Server-grade disk array controllers often contain onboard disk buffer, and provide an option for a "backup battery unit" (BBU) to maintain the contents of this cache after power loss. If this battery is present, disk writes can be considered completed when they reach the cache, thus speeding up I/O throughput by not waiting for the hard drive. This operation mode is called "write-back caching".

===Telephony===
A local backup battery unit is necessary in some telephony and combined telephony/data applications built with use of digital passive optical networks. In such networks there are active units on telephone exchange side and on the user side, but nodes between them are all passive in the meaning of electrical power usage. So, if a building (such as an apartment house) loses power, the network continues to function. The user side must have standby power since operating power isn't transferred over data optical line.

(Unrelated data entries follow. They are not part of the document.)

Definition signOut (h : heap) (k : Hook) (reason : option string)
    (r : outcome jsval) : option jsval * heap * Hook :=
  match r with
  | Resolved err =>
      if truthy err then
        let '(appError, h') :=
          handleError h err [("operation", VStr "signOut");
                             ("hook", VStr "useAuth")] in
        (Some appError, h', setIsLoading false k)
      else (None, h, setIsLoading false k)
  | Rejected e =>
      let '(appError, h') :=
        handleError h e [("operation", VStr "signOut");
                         ("unexpected", VBool true); ("hook", VStr "useAuth")] in
      (Some appError, h', setIsLoading false k)
  end.

(** [refreshSession], resumed when [authService.getSession()] settles. *)
Definition refreshSession (h : heap) (k : Hook)
    (r : outcome (option Session)) : heap * Hook :=
  match r with
  | Resolved s => (h, setIsLoading false (setAuthUser (userOf s) (setSession s k)))
  | Rejected e =>
      let '(appError, h') :=
        handleError h e [("operation", VStr "refreshSession");
                         ("unexpected", VBool true); ("hook", VStr "useAuth")] in
      (h', setIsLoading false (setError (Some appError) k))
  end.

Definition clearError (k : Hook) : Hook := setError None k.

(** [getErrorCode]: [error?.code ?? null]. *)
Definition getErrorCode (h : heap) (k : Hook) : jsval :=
  match error k with
  | Some e => match getProp h e "code" with
              | VUndefined => VNull
              | c => c
              end
  | None => VNull
  end.

(** *** The hook as a transition system *)

Inductive AuthOp :=
| SignIn (email password : string)
| SignInWithProvider (provider : string)
| SignUpWithEmail (email password : string) (options : option string)
| ResetPassword (email : string)
| UpdatePassword (newPassword : string)
| SignOut (reason : option string).

(** The operation resumed after its [await]. *)
Definition settle (op : AuthOp) (h : heap) (k : Hook) (r : outcome jsval)
    : option jsval * heap * Hook :=
  match op with
  | SignIn e p => signIn h k e p r
  | SignInWithProvider p => signInWithProvider h k p r
  | SignUpWithEmail e p o => signUpWithEmail h k e p o r
  | ResetPassword e => resetPassword h k e r
  | UpdatePassword p => updatePassword h k p r
  | SignOut reason => signOut h k reason r
  end.

(** One whole call of an operation, nothing else happening in between. *)
Definition run (op : AuthOp) (h : heap) (k : Hook) (r : outcome jsval)
    : option jsval * heap * Hook :=
  settle op h (op_start k) r.

(** The call to [authService] failed: it resolved with an [error], or it
    threw. *)
Definition failed (r : outcome jsval) : bool :=
  match r with
  | Resolved err => truthy err
  | Rejected _ => true
  end.

Inductive Event :=
| EMount
| EUnmount
| EGetSession (r : outcome (option Session))
| EGetUser (r : outcome (option AuthUser))
| ESignedOut (r : outcome unit)
| EAuthStateChange (event : string) (s : option Session)
| EOpStart
| EOpSettle (op : AuthOp) (r : outcome jsval)
| ERefreshSession (r : outcome (option Session))
| EClearError.

Definition step (st : heap * Hook) (ev : Event) : heap * Hook :=
  let '(h, k) := st in
  match ev with
  | EMount => match pending k with Idle => (h, mount k) | _ => st end
  | EUnmount => (h, unmount k)
  | EGetSession r =>
      match pending k with
      | AwaitGetSession => checkSession_gotSession h k r
      | _ => st
      end
  | EGetUser r =>
      match pending k with
      | AwaitGetUser s => checkSession_gotUser h k s r
      | _ => st
      end
  | ESignedOut r =>
      match pending k with
      | AwaitSignOut _ => checkSession_signedOut h k r
      | _ => st
      end
  | EAuthStateChange event s => (h, onAuthStateChange k event s)
  | EOpStart => (h, op_start k)
  | EOpSettle op r => let '(_, h', k') := settle op h k r in (h', k')
  | ERefreshSession r => refreshSession h (op_start k) r
  | EClearError => (h, clearError k)
  end.

Inductive reachable : heap * Hook -> Prop :=
| reachable_initial h : reachable (h, initial)
| reachable_step st ev : reachable st -> reachable (step st ev).

(** [checkSession] is suspended in an [await] that the event settles with
    the rejection [e]. *)
Definition rejects (k : Hook) (ev : Event) (e : jsval) : Prop :=
  match pending k, ev with
  | AwaitGetSession, EGetSession (Rejected e') => e' = e
  | AwaitGetUser _, EGetUser (Rejected e') => e' = e
  | AwaitSignOut _, ESignedOut (Rejected e') => e' = e
  | _, _ => False
  end.

End Hook.

End UseAuth.

(** ** [URLSearchParams] *)

Module URLSearchParams.

Abbreviation t := (list (string * string)).

(** [searchParams.get(name)]: the first value, or [null]. *)
Fixpoint get (name : string) (sp : t) : option string :=
  match sp with
  | [] => None
  | (k, v) :: sp' => if String.eqb k name then Some v else get name sp'
  end.

(** [searchParams.delete(name)]: every pair of that name goes. *)
Fixpoint delete (name : string) (sp : t) : t :=
  match sp with
  | [] => []
  | (k, v) :: sp' =>
      if String.eqb k name then delete name sp' else (k, v) :: delete name sp'
  end.

(** [searchParams.set(name, value)]: the first pair of that name takes the
    value and the others go; without one the pair is appended. *)
Fixpoint set (name value : string) (sp : t) : t :=
  match sp with
  | [] => [(name, value)]
  | (k, v) :: sp' =>
      if String.eqb k name then (name, value) :: delete name sp'
      else (k, v) :: set name value sp'
  end.

End URLSearchParams.

(** ** The adaptive form: [src/components/auth/AuthForm] *)

Module AuthForm.

Inductive AuthOperationsEnum :=
| LOGIN
| REGISTER
| FORGOT_PASSWORD
| RESET_PASSWORD
| UPDATE_PASSWORD.

#[global] Instance AuthOperationsEnum_eq_dec : EqDecision AuthOperationsEnum.
Proof. solve_decision. Defined.

(** Modelled from the spec: the string values of [AuthOperationsEnum] in
    [@/types/enums], which is not among the sources: the query parameter
    is "one of login | register | forgot-password | reset-password |
    update-password". *)
Definition opValue (o : AuthOperationsEnum) : string :=
  match o with
  | LOGIN => "login"
  | REGISTER => "register"
  | FORGOT_PASSWORD => "forgot-password"
  | RESET_PASSWORD => "reset-password"
  | UPDATE_PASSWORD => "update-password"
  end.

(** [config/authFormDefaults.ts]. *)
Definition authFormDefaults (o : AuthOperationsEnum) : gmap string jsval :=
  match o with
  | LOGIN => literal [("email", VStr ""); ("password", VStr "")]
  | REGISTER =>
      literal [("email", VStr ""); ("password", VStr "");
               ("confirmPassword", VStr ""); ("name", VStr "");
               ("acceptTerms", VBool false)]
  | FORGOT_PASSWORD => literal [("email", VStr "")]
  | RESET_PASSWORD => literal [("password", VStr ""); ("confirmPassword", VStr "")]
  | UPDATE_PASSWORD =>
      literal [("currentPassword", VStr ""); ("newPassword", VStr "");
               ("confirmPassword", VStr "")]
  end.

(** [window.location], as far as [handleOperationChange] reads it. *)
Record Location := {
  pathname : string;
  search : URLSearchParams.t;
  hash : string
}.

(** The five [useState] cells, the values of the form, the auth context
    the component reads, the location, and the targets of [router.push]. *)
Record Form := {
  operation : AuthOperationsEnum;
  error : option jsval;
  isLoading : bool;
  isRedirecting : bool;
  emailSent : bool;
  values : gmap string jsval;
  auth : UseAuth.Hook;
  location : Location;
  pushed : list string
}.

Definition setOperation (v : AuthOperationsEnum) (f : Form) : Form :=
  {| operation := v; error := error f; isLoading := isLoading f;
     isRedirecting := isRedirecting f; emailSent := emailSent f;
     values := values f; auth := auth f; location := location f;
     pushed := pushed f |}.

Definition setError (v : option jsval) (f : Form) : Form :=
  {| operation := operation f; error := v; isLoading := isLoading f;
     isRedirecting := isRedirecting f; emailSent := emailSent f;
     values := values f; auth := auth f; location := location f;
     pushed := pushed f |}.

Definition setIsLoading (v : bool) (f : Form) : Form :=
  {| operation := operation f; error := error f; isLoading := v;
     isRedirecting := isRedirecting f; emailSent := emailSent f;
     values := values f; auth := auth f; location := location f;
     pushed := pushed f |}.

===Telecommunications networks and data centers===
A valve-regulated lead-acid battery (VRLA) is a battery type that is popular in telecommunications network environments as a reliable backup power source. VRLA batteries are used in the outside plant at locations such as Controlled Environmental Vaults (CEVs), Electronic Equipment Enclosures (EEEs), and huts, and in uncontrolled structures such as cabinets.
VRLA Battery String Certification Levels Based on Requirements for Safety and Performance, is a new industry-approved set of VRLA requirements that provides a three-level compliance system. The compliance system provides a common framework for evaluating and qualifying various valve-regulated lead-acid battery technologies. The framework intends to alleviate the complexities associated with product introduction and qualification.
For a VRLA, the quality system employed by the manufacturer is an important key to the overall reliability of it. The manufacturing processes, test and inspection procedures, and quality program used by a manufacturer should be adequate to ensure that the final product meets the needs of the end user, the application, and industry-accepted standards and processes (i.e., ANSI/IEC, TL9000, and Generic Requirements for the Physical Design and Manufacture of Telecommunications Products and Equipment.

===Video game cartridges===
Cartridge-based video games sometimes contain a battery which is used to preserve the contents of a small RAM chip on which saved games and/or high scores are recorded.

===Hospitals===
Power failure in a hospital would result in life-threatening conditions for patients. Patients undergoing surgery or on life support are reliant on a consistent power supply. Backup generators or batteries supply power to critical equipment until main power can be restored.

===Power Stations===
Power failure in a power station that produces electricity would result in a blackout situation that would cause irreparable damage to equipment such as the turbine-generator. The safety of power station employees is a major concern during an unscheduled power outage at a power plant. A bank of large station backup batteries are used to power uninterruptible power supplies as well as directly power emergency oil pumps for up to 8 hours while normal power is being restored to the power station.

Tesla, Inc installed the world's largest lithium ion battery pack for the government of South Australia in 2017; to help alleviate energy (electricity) blackouts in the state. Tesla met the guarantee by Elon Musk of installation in 100 days or it would be free.